Task:
From the line containing "runs exactly when" to the end of the records below, output each line exactly; include both ends and nothing else.
-------- Information provided
(* ===== verification/Dummies.v ===== *)
(** * Dummies: the test doubles of [individualCommands.cpp]

    [checkStageDummy] and [getLightEngineStatusDummy] (lines 184-195 and
    257-268) return constant records; [InitializeSystemDummy] (lines
    1146-1200) lists the directory, sorts it and shows the first image;
    [RunFullDummy] (lines 1220-1278) shows the images one per second
    until the window closes or the list is exhausted.

    The directory listing is the list of paths after [std::sort] with
    [customSort], or [None] when [directory_iterator] throws
    [filesystem_error]. The window and the texture loads are an
    environment: [closeAt k] says whether the [k]-th event poll sees a
    close request, [loadOk i k] whether loading image [i] at iteration
    [k] succeeds. The loop of [RunFullDummy] has no bound of its own: the
    model runs it for at most [fuel] iterations. *)

From Stdlib Require Import String List ZArith QArith Lia Bool.
From S2P Require Import Prelude Bringup LightEngine.
Import ListNotations.

Module Dummies.
Import Bringup LightEngine.

(** [checkStageDummy] (lines 184-195); the [float] literals as the
    decimals they are written as. *)
Definition checkStageDummy : StageStatus :=
  mkStageStatus (Some (12345 # 100)) (Some (6789 # 100)) (Some (1011 # 100)) (Some 200) (Some (-10)).

(** [getLightEngineStatusDummy] (lines 257-268). *)
Definition getLightEngineStatusDummy : LightEngineStatus :=
  mkLEStatus 1%Z 5%Z 2%Z (Some true) (Some 25%Z).

(** What the window shows. *)
Inductive DummyEvent : Type :=
| ShowImage (path : string)   (* texture loaded, sprite drawn, window displayed *)
| CloseWindow.

(** [InitializeSystemDummy] (lines 1146-1200): the first image is
    loaded (a failed load is only logged) and the window is cleared and
    displayed; [imagePaths[0]] on an empty listing is undefined
    behaviour, reported as [InitDummyEmpty]. *)
Inductive InitDummyOutcome : Type :=
| InitDummyReturned (firstLoaded : bool)
| InitDummyFsError
| InitDummyEmpty.

Definition InitializeSystemDummy (listing : option (list string)) (loadFirst : bool) : InitDummyOutcome :=
  match listing with
  | None => InitDummyFsError
  | Some [] => InitDummyEmpty
  | Some (_ :: _) => InitDummyReturned loadFirst
  end.

(** The window and the texture loads of [RunFullDummy]. *)
Record DummyEnv : Type := mkDummyEnv {
  closeAt : nat -> bool;
  loadOk : nat -> nat -> bool
}.

Inductive DummyOutcome : Type := DummyDone | DummyFsError | DummyOutOfFuel.

(** The main loop of [RunFullDummy] (lines 1252-1274) from iteration
    [k], with the window open flag and the index [currentImageIndex].
    A close request closes the window, but the body still loads and
    shows the current image; a failed load leaves the index unchanged. *)
Fixpoint dummy_loop (e : DummyEnv) (paths : list string) (fuel k : nat) (isOpen : bool) (idx : nat)
    : DummyOutcome * list DummyEvent :=
  if isOpen && (idx <? length paths)%nat then
    match fuel with
    | O => (DummyOutOfFuel, [])
    | S f =>
        let isOpen' := if closeAt e k then false else isOpen in
        let ev := if closeAt e k then [CloseWindow] else [] in
        if loadOk e idx k then
          let '(o, evs) := dummy_loop e paths f (S k) isOpen' (S idx) in
          (o, ev ++ ShowImage (nth idx paths EmptyString) :: evs)
        else
          let '(o, evs) := dummy_loop e paths f (S k) isOpen' idx in (o, ev ++ evs)
    end
  else (DummyDone, [CloseWindow]).

(** [RunFullDummy] (lines 1220-1278). *)
Definition RunFullDummy (e : DummyEnv) (listing : option (list string)) (fuel : nat)
    : DummyOutcome * list DummyEvent :=
  match listing with
  | None => (DummyFsError, [])
  | Some paths => dummy_loop e paths fuel 0 true 0
  end.

(** Every load succeeds, the window is never closed. *)
Definition smooth_env : DummyEnv := mkDummyEnv (fun _ => false) (fun _ _ => true).

(** Image [bad] never loads, the window is never closed. *)
Definition broken_env (bad : nat) : DummyEnv :=
  mkDummyEnv (fun _ => false) (fun i _ => negb (i =? bad)%nat).

(** ** Lemmas *)

Lemma dummy_loop_S (e : DummyEnv) (paths : list string) (f k : nat) (isOpen : bool) (idx : nat) :
  dummy_loop e paths (S f) k isOpen idx =
    if isOpen && (idx <? length paths)%nat then
      let isOpen' := if closeAt e k then false else isOpen in
      let ev := if closeAt e k then [CloseWindow] else [] in
      if loadOk e idx k then
        let '(o, evs) := dummy_loop e paths f (S k) isOpen' (S idx) in
        (o, ev ++ ShowImage (nth idx paths EmptyString) :: evs)
      else
        let '(o, evs) := dummy_loop e paths f (S k) isOpen' idx in (o, ev ++ evs)
    else (DummyDone, [CloseWindow]).
Proof. reflexivity. Qed.

(** With every load succeeding and no close request, the loop shows the
    images from [idx] on, in order, and closes the window. *)
Lemma dummy_loop_smooth (paths : list string) (f k idx : nat) :
  (length paths <= idx + f)%nat ->
  dummy_loop smooth_env paths f k true idx =
    (DummyDone, map (fun i => ShowImage (nth i paths EmptyString)) (seq idx (length paths - idx))
                ++ [CloseWindow]).
Proof.
  revert k idx. induction f as [|f IH]; intros k idx H.
  - cbn [dummy_loop]. replace (length paths - idx)%nat with 0%nat by lia.
    destruct (Nat.ltb_spec idx (length paths)); [lia|reflexivity].
  - rewrite dummy_loop_S. cbn [andb closeAt loadOk smooth_env].
    destruct (Nat.ltb_spec idx (length paths)) as [Hl|Hl].
    + rewrite IH by lia. cbn zeta. rewrite app_nil_l.
      replace (length paths - idx)%nat with (S (length paths - S idx)) by lia. reflexivity.
    + replace (length paths - idx)%nat with 0%nat by lia. reflexivity.
Qed.

(** An image that never loads stops the loop at its index: however
    many iterations are run, no later image is shown and the loop has not
    ended. *)
Lemma dummy_loop_stuck (paths : list string) (bad f k : nat) :
  (bad < length paths)%nat ->
  dummy_loop (broken_env bad) paths f k true bad = (DummyOutOfFuel, []).
Proof.
  intros Hb. revert k. induction f as [|f IH]; intros k.
  - cbn [dummy_loop]. destruct (Nat.ltb_spec bad (length paths)); [reflexivity|lia].
  - rewrite dummy_loop_S. cbn [andb closeAt loadOk broken_env].
    destruct (Nat.ltb_spec bad (length paths)); [|lia].
    rewrite Nat.eqb_refl. cbn [negb]. rewrite IH. reflexivity.
Qed.

End Dummies.
Lemma sys_step_inv (files : string -> option string) (garbage : string -> LayerSettings)
    (portOk : string -> bool) (e : ProcessEnv) (x y : Sys) (l : option GuiEvent) :
  sys_step files garbage portOk e x l y -> sys_inv x -> sys_inv y.
Proof.
  intros H [I1 [I2 I3]]. destruct H as [s s' p ev Ha Hh|s p p' Hw]; unfold sys_inv; cbn [win pc] in *.
  - destruct (handle_lifecycle files garbage s s' ev Hh) as [_ Lt].
    assert (D : workerAlive s' = false -> p = Returned).
    { intros A1. destruct (workerAlive s) eqn:A; [|exact (I2 eq_refl)].
      rewrite (handle_deletes files garbage s s' ev Hh A A1) in Ha. destruct p; cbn in Ha; congruence. }
    unfold thread_start. destruct (threadRunning s) eqn:Ts.
    + rewrite (Lt eq_refl). cbn [negb andb].
      assert (N : p <> NotStarted) by (intros E; apply I1 in E; discriminate E).
      split; [split; [discriminate|congruence]|]. split; [exact D|].
      intros P. exact (handle_ready_mono files garbage s s' ev Hh (I3 P)).
    + assert (E : p = NotStarted) by (apply I1; reflexivity). subst p.
      destruct (threadRunning s') eqn:Ts'; cbn [negb andb];
        (split; [split; [congruence|discriminate]|split; [intros A1; discriminate (D A1)|discriminate]])
        || (split; [tauto|split; [intros A1; discriminate (D A1)|discriminate]]).
  - destruct (worker_step_shape portOk e s p p' Hw) as (N & R & N' & P).
    assert (Ts : threadRunning s = true) by (destruct (threadRunning s); [reflexivity|tauto]).
    split; [rewrite Ts; split; [discriminate|tauto]|]. split; [intros A; tauto|].
    intros Pp. destruct (P Pp) as [Q|Q]; [exact (I3 Q)|exact Q].
Qed.

Lemma sys_run_inv (files : string -> option string) (garbage : string -> LayerSettings)
    (portOk : string -> bool) (e : ProcessEnv) (x y : Sys) (tr : list (option GuiEvent)) :
  sys_run files garbage portOk e x tr y -> sys_inv x -> sys_inv y.
Proof. induction 1 as [x|x y z l tr S _ IH]; [tauto|]. intros I. exact (IH (sys_step_inv _ _ _ _ _ _ _ S I)). Qed.

Lemma sys_init_inv (ui0 : MainUi) (w0 : Worker) : sys_inv (sys_init ui0 w0).
Proof. unfold sys_inv; cbn. repeat split; discriminate. Qed.

(** C12: the invariant of every reachable state of the two threads,
    whatever the user does and whatever the devices answer: the thread
    runs exactly when [process] has been started; the window deletes
    the worker (through [finished] and [deleteLater]) only after
    [process] has returned, so the dangling pointer is never used while
    [process] runs; and [process] gets past its wait loop only once the
    start flag is set, which only the Start button does. *)
Theorem reachable_inv (files : string -> option string) (garbage : string -> LayerSettings)
    (portOk : string -> bool) (e : ProcessEnv) (ui0 : MainUi) (w0 : Worker)
    (tr : list (option GuiEvent)) (x : Sys) :
  sys_run files garbage portOk e (sys_init ui0 w0) tr x -> sys_inv x.
Proof. intros H. exact (sys_run_inv _ _ _ _ _ _ _ H (sys_init_inv ui0 w0)). Qed.

Lemma worker_step_life (portOk : string -> bool) (e : ProcessEnv) (s : MainWindow) (p p' : WorkerPC) :
  worker_step portOk e s p = Some p' -> workerAlive s = true ->
  life_step (alpha (mkSys s p)) (alpha (mkSys s p')).
Proof.
  intros H A. unfold life_step, alpha; cbn [win pc]. rewrite A. cbn [negb].
  destruct p; cbn in H; try discriminate H.
  - destruct (InitializeSystem _ _ _ _ _ _ _ _ _) as [[[|[]] c] cs]; try discriminate H.
    injection H as <-. right. reflexivity.
  - destruct (readyToRunFull (worker s)); injection H as <-; [right|left]; reflexivity.
  - destruct (run_exits _); [discriminate H|]. injection H as <-. right. reflexivity.
  - destruct (DeinitializeSystem _ _ _ _ _ _ _) as [[[|[]] c'] cs]; try discriminate H.
    injection H as <-. right. reflexivity.
Qed.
----------------
Task solution:
    runs exactly when [process] has been started; the window deletes
    the worker (through [finished] and [deleteLater]) only after
    [process] has returned, so the dangling pointer is never used while
    [process] runs; and [process] gets past its wait loop only once the
    start flag is set, which only the Start button does. *)
Theorem reachable_inv (files : string -> option string) (garbage : string -> LayerSettings)
    (portOk : string -> bool) (e : ProcessEnv) (ui0 : MainUi) (w0 : Worker)
    (tr : list (option GuiEvent)) (x : Sys) :
  sys_run files garbage portOk e (sys_init ui0 w0) tr x -> sys_inv x.
Proof. intros H. exact (sys_run_inv _ _ _ _ _ _ _ H (sys_init_inv ui0 w0)). Qed.

Lemma worker_step_life (portOk : string -> bool) (e : ProcessEnv) (s : MainWindow) (p p' : WorkerPC) :
  worker_step portOk e s p = Some p' -> workerAlive s = true ->
  life_step (alpha (mkSys s p)) (alpha (mkSys s p')).
Proof.
  intros H A. unfold life_step, alpha; cbn [win pc]. rewrite A. cbn [negb].
  destruct p; cbn in H; try discriminate H.
  - destruct (InitializeSystem _ _ _ _ _ _ _ _ _) as [[[|[]] c] cs]; try discriminate H.
    injection H as <-. right. reflexivity.
  - destruct (readyToRunFull (worker s)); injection H as <-; [right|left]; reflexivity.
  - destruct (run_exits _); [discriminate H|]. injection H as <-. right. reflexivity.
  - destruct (DeinitializeSystem _ _ _ _ _ _ _) as [[[|[]] c'] cs]; try discriminate H.
    injection H as <-. right. reflexivity.
Qed.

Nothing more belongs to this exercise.